### Dataset excerpts:

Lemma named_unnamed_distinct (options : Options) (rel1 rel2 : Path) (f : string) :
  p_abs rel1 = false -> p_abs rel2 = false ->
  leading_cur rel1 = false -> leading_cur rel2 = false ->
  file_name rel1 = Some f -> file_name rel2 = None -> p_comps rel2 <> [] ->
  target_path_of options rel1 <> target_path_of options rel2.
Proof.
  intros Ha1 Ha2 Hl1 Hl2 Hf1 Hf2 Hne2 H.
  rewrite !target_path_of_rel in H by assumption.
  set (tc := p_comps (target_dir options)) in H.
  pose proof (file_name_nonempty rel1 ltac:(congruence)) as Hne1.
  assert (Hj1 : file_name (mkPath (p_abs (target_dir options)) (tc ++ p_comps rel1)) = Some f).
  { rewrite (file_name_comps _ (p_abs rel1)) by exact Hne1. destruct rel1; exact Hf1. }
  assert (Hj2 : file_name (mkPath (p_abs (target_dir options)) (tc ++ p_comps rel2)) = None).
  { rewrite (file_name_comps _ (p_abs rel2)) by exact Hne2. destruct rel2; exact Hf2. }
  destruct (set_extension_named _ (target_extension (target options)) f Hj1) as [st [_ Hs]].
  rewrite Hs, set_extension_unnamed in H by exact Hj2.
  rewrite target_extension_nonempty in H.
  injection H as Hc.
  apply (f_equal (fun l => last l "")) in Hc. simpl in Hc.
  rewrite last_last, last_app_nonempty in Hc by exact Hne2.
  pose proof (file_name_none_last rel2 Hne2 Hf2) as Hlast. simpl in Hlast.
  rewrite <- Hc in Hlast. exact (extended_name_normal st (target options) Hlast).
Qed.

### What the task requires:
Everything from the line that contains "destruct (set_extension_named _" through the end of the records must be duplicated exactly, and nothing outside that range.

### Task response:
  destruct (set_extension_named _ (target_extension (target options)) f Hj1) as [st [_ Hs]].
  rewrite Hs, set_extension_unnamed in H by exact Hj2.
  rewrite target_extension_nonempty in H.
  injection H as Hc.
  apply (f_equal (fun l => last l "")) in Hc. simpl in Hc.
  rewrite last_last, last_app_nonempty in Hc by exact Hne2.
  pose proof (file_name_none_last rel2 Hne2 Hf2) as Hlast. simpl in Hlast.
  rewrite <- Hc in Hlast. exact (extended_name_normal st (target options) Hlast).
Qed.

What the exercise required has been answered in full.